**TASK DETAILS:**
Give only the number of lines in the data that include the string "Import".

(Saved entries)
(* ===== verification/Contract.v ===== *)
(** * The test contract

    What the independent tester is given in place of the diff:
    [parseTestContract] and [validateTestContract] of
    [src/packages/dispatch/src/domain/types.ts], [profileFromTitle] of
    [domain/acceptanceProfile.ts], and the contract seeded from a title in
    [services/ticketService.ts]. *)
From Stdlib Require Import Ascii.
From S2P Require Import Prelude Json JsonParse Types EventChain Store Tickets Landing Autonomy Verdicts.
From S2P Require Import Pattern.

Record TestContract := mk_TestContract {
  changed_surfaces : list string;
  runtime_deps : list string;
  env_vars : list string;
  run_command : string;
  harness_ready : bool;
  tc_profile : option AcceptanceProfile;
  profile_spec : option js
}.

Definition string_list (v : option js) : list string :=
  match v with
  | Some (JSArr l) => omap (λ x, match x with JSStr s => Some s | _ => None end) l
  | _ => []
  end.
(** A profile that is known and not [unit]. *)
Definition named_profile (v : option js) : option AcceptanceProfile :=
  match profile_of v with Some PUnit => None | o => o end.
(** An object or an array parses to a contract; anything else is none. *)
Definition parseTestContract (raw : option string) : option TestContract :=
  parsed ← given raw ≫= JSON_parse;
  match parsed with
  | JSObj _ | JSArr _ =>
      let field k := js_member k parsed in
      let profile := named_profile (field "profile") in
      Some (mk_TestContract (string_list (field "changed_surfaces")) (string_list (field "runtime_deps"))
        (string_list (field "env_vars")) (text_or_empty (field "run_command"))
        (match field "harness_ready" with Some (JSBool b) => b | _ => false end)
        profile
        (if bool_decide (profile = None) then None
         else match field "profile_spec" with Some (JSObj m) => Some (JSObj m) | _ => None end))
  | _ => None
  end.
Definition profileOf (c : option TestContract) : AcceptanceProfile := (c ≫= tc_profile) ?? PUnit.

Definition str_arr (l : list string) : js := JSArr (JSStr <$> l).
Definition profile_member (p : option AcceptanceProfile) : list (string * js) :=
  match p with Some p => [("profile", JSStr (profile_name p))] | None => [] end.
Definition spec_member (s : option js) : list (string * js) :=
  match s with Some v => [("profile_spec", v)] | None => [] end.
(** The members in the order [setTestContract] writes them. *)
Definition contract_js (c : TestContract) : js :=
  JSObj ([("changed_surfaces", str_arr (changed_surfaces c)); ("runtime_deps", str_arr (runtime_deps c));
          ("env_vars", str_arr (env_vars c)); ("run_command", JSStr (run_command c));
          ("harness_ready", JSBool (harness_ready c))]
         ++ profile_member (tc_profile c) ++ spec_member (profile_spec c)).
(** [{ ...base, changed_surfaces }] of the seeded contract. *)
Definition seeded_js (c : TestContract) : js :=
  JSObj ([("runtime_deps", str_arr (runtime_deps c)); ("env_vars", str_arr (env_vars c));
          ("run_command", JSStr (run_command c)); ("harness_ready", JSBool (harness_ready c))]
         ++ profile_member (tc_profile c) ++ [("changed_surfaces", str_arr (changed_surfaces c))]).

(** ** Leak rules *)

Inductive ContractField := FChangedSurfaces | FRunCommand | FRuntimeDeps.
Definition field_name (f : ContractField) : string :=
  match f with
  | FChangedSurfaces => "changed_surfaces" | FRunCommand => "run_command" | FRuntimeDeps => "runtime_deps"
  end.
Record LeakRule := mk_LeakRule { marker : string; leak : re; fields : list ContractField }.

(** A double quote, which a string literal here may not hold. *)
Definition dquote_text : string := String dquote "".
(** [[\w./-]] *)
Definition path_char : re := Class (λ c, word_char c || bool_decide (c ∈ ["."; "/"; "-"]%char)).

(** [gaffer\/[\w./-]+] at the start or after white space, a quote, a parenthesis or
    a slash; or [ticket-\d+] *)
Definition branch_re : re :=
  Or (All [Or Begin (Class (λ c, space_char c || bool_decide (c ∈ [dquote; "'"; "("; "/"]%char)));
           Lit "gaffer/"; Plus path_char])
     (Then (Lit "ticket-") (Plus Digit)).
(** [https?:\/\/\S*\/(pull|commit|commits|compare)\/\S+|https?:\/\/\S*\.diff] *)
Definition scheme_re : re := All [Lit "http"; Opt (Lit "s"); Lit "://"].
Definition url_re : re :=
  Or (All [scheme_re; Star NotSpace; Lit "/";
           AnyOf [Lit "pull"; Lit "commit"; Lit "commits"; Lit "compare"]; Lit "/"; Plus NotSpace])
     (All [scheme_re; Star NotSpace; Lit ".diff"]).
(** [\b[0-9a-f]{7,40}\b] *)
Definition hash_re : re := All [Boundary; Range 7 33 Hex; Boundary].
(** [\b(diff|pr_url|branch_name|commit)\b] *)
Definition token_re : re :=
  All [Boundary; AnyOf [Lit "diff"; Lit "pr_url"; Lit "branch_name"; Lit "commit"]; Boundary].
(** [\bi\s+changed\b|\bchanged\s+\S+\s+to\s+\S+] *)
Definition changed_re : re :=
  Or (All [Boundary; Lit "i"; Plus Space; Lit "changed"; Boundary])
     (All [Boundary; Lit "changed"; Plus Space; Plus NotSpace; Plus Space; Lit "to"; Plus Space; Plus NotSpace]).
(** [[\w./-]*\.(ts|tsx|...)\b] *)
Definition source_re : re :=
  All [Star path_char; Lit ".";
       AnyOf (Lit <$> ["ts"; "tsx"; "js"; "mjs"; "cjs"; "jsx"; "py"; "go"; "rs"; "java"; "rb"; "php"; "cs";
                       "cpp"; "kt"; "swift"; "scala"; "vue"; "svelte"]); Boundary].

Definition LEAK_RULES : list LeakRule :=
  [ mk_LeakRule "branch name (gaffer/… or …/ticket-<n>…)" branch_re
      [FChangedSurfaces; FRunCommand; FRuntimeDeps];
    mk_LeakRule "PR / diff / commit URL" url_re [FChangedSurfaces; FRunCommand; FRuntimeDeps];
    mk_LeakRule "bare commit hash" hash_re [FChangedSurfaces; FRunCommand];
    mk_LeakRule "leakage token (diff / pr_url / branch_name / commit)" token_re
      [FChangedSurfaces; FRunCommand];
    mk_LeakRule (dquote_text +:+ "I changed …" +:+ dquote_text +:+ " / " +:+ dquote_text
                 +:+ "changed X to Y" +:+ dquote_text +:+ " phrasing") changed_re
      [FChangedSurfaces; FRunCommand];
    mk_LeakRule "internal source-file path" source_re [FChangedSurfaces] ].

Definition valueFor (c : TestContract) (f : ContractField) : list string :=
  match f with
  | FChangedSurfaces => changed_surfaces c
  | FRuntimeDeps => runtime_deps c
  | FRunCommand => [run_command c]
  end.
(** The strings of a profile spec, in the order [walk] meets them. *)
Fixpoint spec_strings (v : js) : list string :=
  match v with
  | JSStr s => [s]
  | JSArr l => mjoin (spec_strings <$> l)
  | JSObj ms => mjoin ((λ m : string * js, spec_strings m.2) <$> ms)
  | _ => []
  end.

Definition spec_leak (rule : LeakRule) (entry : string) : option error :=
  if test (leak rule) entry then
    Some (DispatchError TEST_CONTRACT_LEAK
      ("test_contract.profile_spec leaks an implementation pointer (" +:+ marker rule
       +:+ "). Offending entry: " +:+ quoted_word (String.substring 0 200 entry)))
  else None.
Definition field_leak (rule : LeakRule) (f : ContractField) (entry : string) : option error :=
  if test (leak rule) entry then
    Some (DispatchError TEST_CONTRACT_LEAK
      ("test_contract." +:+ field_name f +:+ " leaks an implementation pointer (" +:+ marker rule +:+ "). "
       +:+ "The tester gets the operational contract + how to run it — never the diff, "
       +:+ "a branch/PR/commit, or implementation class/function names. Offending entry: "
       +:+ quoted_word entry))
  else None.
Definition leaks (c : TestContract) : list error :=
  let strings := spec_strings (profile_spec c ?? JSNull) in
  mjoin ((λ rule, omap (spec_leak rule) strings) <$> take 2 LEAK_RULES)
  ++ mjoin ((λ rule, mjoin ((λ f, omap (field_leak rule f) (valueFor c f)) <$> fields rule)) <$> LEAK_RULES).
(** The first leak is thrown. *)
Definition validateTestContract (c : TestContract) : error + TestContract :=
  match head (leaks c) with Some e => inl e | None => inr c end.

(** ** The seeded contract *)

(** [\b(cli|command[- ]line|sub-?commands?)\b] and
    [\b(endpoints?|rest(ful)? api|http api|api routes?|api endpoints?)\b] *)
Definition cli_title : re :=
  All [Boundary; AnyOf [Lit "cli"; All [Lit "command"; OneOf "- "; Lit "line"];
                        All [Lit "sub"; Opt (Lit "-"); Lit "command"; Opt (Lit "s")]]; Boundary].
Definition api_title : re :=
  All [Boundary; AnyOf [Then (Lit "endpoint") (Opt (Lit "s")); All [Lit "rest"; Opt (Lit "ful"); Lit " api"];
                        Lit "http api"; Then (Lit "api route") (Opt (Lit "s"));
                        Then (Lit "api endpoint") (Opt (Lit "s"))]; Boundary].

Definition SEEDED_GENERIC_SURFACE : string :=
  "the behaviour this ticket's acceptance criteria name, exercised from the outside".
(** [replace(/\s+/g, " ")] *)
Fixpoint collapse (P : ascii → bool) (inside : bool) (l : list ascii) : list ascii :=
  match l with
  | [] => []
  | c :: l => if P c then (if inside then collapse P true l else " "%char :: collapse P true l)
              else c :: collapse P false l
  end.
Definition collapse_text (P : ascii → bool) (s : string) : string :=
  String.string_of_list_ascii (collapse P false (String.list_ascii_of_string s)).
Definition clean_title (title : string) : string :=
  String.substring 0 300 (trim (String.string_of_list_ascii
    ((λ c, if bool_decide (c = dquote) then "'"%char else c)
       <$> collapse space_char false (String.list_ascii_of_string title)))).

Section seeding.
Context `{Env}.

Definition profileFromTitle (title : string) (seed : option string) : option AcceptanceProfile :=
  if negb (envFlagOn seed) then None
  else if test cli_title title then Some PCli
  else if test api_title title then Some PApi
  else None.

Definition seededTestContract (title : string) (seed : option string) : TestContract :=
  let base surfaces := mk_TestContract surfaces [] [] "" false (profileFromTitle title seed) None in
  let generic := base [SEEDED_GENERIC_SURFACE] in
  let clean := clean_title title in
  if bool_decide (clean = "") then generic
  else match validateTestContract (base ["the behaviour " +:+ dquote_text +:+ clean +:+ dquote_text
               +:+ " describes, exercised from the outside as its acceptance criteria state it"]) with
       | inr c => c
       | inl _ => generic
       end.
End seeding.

**ANSWER SECTION:**
3